Personality change

Personality change after head injury results in more suffering than any other single sequel. (3,33) In general, the personality change goes hand in hand with cognitive impairment. However, a severe personality change is occasionally found in somebody with almost no impairment of cognitive function. Normal test scores for memory and intellect do not rule out brain injury as a cause of personality change after head injury.


It is not easy to predict who will develop a change in personality after head injury. Sometimes a personality trait present before the injury becomes much more troublesome, but often there is no obvious predisposition. The site of the brain injury may play a role. Convexity lesions, on the lateral surface of the brain, can produce impairments of drive. Orbitofrontal lesions may cause a more troublesome personality change with impairments in social behaviour.

Post-traumatic factors also need to be considered. Some patients seem to learn maladaptive patterns of behaviour; for example the response of the carers may unwittingly reinforce unwanted behaviours. Chronic mental illness may be manifest as personality change, which may be aggravated by chronic psychosocial stressors. Dependence on drugs, particularly alcohol, frequently confounds the picture.

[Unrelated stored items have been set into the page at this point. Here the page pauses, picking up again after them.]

Lemma stuck_configuration_stable (wire : list http_Request) :
  configuration_stable (@stuck GoValue wire).
Proof. split; intros r w x [He Hs]; split; trivial; discriminate. Qed.

(** X6: an error stored in the builder is never cleared, and while the
    builder holds one no call reaches the HTTP client: after any sequence
    of calls on a builder with a sticky error the builder still has an
    error and the requests sent are those sent before. *)
Theorem sticky_error_blocks_dispatch (cs : list Call) (s : State) (e : error) :
  err (fst s) = Some e ->
  err (fst (run_all cs s)) <> None
  /\ sent (snd (run_all cs s)) = sent (snd s).
Proof.
  intros He. apply (run_all_keeps (stuck (sent (snd s)))).
  - intros c. destruct (is_accessor c) eqn:Hc.
    + apply accessor_keeps; trivial.
      * apply stuck_accessor_stable.
      * apply response_keeps_stuck.
    + apply configuration_keeps; trivial. apply stuck_configuration_stable.
  - split; [congruence|reflexivity].
Qed.

(** ** What the accessors leave alone *)

Lemma response_keeps_configuration (r0 : Qrequest) :
  keeps (configured_as r0) (response client_Do).
Proof.
  intros [r w] H. destruct (response_cases client_Do r w); exact H.
Qed.

Lemma configured_accessor_stable (r0 : Qrequest) :
  accessor_stable (@configured_as GoValue r0).
Proof. split; intros r w x H; exact H. Qed.

(** X17: no sequence of terminal accessors changes the method, the URL,
    the parsed URI or the recorded length, whatever the HTTP client
    answers and whether a call panics or not. *)
Theorem accessors_leave_configuration (cs : list Call) (s : State) :
  forallb is_accessor cs = true ->
  Method (fst (run_all cs s)) = Method (fst s)
  /\ Url (fst (run_all cs s)) = Url (fst s)
  /\ Uri (fst (run_all cs s)) = Uri (fst s)
  /\ Length (fst (run_all cs s)) = Length (fst s).
Proof.
  intros Hcs. change (configured_as (fst s) (run_all cs s)).
  assert (H0 : configured_as (fst s) s) by (repeat split).
  revert H0. generalize (fst s) as r0. revert s.
  induction cs as [|c cs IH]; intros s r0 H0; [exact H0|].
  simpl in Hcs. apply andb_true_iff in Hcs. destruct Hcs as [Hc Hcs].
  simpl. apply IH; trivial.
  apply (accessor_keeps (configured_as r0) c); trivial.
  - apply configured_accessor_stable.
  - apply response_keeps_configuration.
Qed.

(** ** Configuration calls *)

(** X1: the last [Query] wins: the state after two calls of [Query] is
    the state after the second alone.  A [Query] with an argument of a
    shape its type switch does not name (a buffer, a reader, any other
    value) leaves the empty query, erasing one set before. *)
Theorem Query_last_call_wins (d1 d2 : Data) (s : State) :
  run (call_Query d2) (run (call_Query d1) s) = run (call_Query d2) s
  /\ (forall d, (forall t, d <> url_Values t) -> (forall t, d <> go_string t) ->
                (forall t, d <> go_bytes t) ->
                RawQuery (Uri (fst (run (call_Query d) (run (call_Query d1) s)))) = "").
Proof.
  destruct s as [r w]. split; [reflexivity|].
  intros d Hv Hs Hb. destruct d as [t|t|t|t|t|t|t]; try reflexivity.
  - now destruct (Hv t).
  - now destruct (Hs t).
  - now destruct (Hb t).
Qed.
Lemma submit_case_stores_record_witness :
  ∃ resp st' record cases',
    @Main.submit_case Sample.filesystem Sample.torn_text
      Sample.paper_submission Sample.now Sample.uuid4 Sample.store
      = (Ok resp, st') ∧
    Main.success resp = true ∧
    Main.case_id resp = Main.allocate_case_id Sample.now Sample.uuid4 ∧
    submitted_record Sample.paper_submission
      (Main.allocate_case_id Sample.now Sample.uuid4) Sample.now record ∧
    stored_record st' (Main.allocate_case_id Sample.now Sample.uuid4)
      = Some record ∧
    cases_db st' = Some cases' ∧ record ∈ cases' ∧
    ∀ status notes later, ∃ st'',
      Main.update_case_status (Main.allocate_case_id Sample.now Sample.uuid4)
        status notes later st'
      = (Ok {| Main.st_success := true;
               Main.st_case_id := Main.allocate_case_id Sample.now Sample.uuid4;
               Main.st_status := status |}, st'').
Proof.
  apply (@submit_case_stores_record Sample.filesystem Sample.torn_text
           Sample.paper_submission Sample.now Sample.uuid4 Sample.store).
  - exact sample_documents_decode.
  - exact sample_documents_plain.
Defined.

Lemma submit_case_failure_leaves_orphan_witness :
  ∃ st' record e,
    @Main.submit_case Sample.filesystem Sample.torn_text
      Sample.torn_submission Sample.now Sample.uuid4 Sample.store
      = (Raise (HTTPException 500
                  ("Submission failed: " +:+ @str_exn Sample.torn_text e)),
         st') ∧
    cases_db st' = cases_db Sample.store ∧
    submitted_record Sample.torn_submission
      (Main.allocate_case_id Sample.now Sample.uuid4) Sample.now record ∧
    stored_record st' (Main.allocate_case_id Sample.now Sample.uuid4)
      = Some record.
Proof.
  apply (@submit_case_failure_leaves_orphan Sample.filesystem
           Sample.torn_text Sample.torn_submission Sample.now
           Sample.uuid4 Sample.store
           [("demand_notice", Base64 (Bytes "%PDF notice"))]
           "affidavit" (Bytes "not base64")
           [("summons", Base64 (Bytes "%PDF summons"))]).
  - reflexivity.
  - repeat constructor; eexists; reflexivity.
  - repeat constructor; reflexivity.
  - exists "not base64". split; [reflexivity|]. split; [reflexivity|].
    vm_compute. discriminate.
Defined.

Characteristics of the personality change

Changes in personality(34) include apathy and impairment of motivation and ambition. Patients are often described as childish; this covers a range of traits including impulsivity, poor tolerance of frustration, being demanding and self-centred, and generally lacking the ability to take on the adult role in terms of independent decision-making. Patients may be fatuous and facetious. Antisocial behaviours (see below) and disinhibition are severe handicaps that make integration back into the community very difficult. Sexual disinhibition of any type is particularly worrisome. A spectrum of severity is seen, ranging from being inappropriately flirtatious through to indiscriminate sexual assaults. Head injury is a risk factor for borderline personality disorder. (,35>

In acquired antisocial personality disorder(36) the person is often self-centred and relatively oblivious to the needs of others. They are likely to be tactless and, on occasion, offensively rude. Irritability and aggression and impulsive behaviour are seen. They may show a lack of remorse for the violent behaviour. These personality traits often are accompanied by the dysexecutive syndrome. Thus not only does the person show disturbed social decision-making, resulting in antisocial behaviours, but also disruption of the planning and organizational skills needed for cognitive tasks. For example, helpful and supportive friends may be alienated in favour of disreputable acquaintances, at the same time as money is impulsively spent, and lost, on risky projects without any attempt to weigh up the options.

Effects on family and carers

Families find personality change particularly difficult to cope with. (37) Children may be ignored and the partner's needs, particularly emotional needs, forgotten. The healthy balance of the relationship with the partner may be destroyed, with the head-injured person now unable to take an effective part in the household. The partner becomes a carer and the change in roles may have a serious impact on the sexual relationship. Divorce frequently follows. However, parents may find the childish personality of the brain-injured person easier to cope with; they revert to taking on the parental role.

Personality change may deteriorate. Supportive social networks are lost and social isolation and financial problems may contribute to depression or alcohol abuse, which then cause a deterioration in the behavioural problems associated with the personality change. Follow-up studies lend some support to this argument. Some behavioural problems are found to have deteriorated at 5 years after head injury(38), and family burden increases over this period.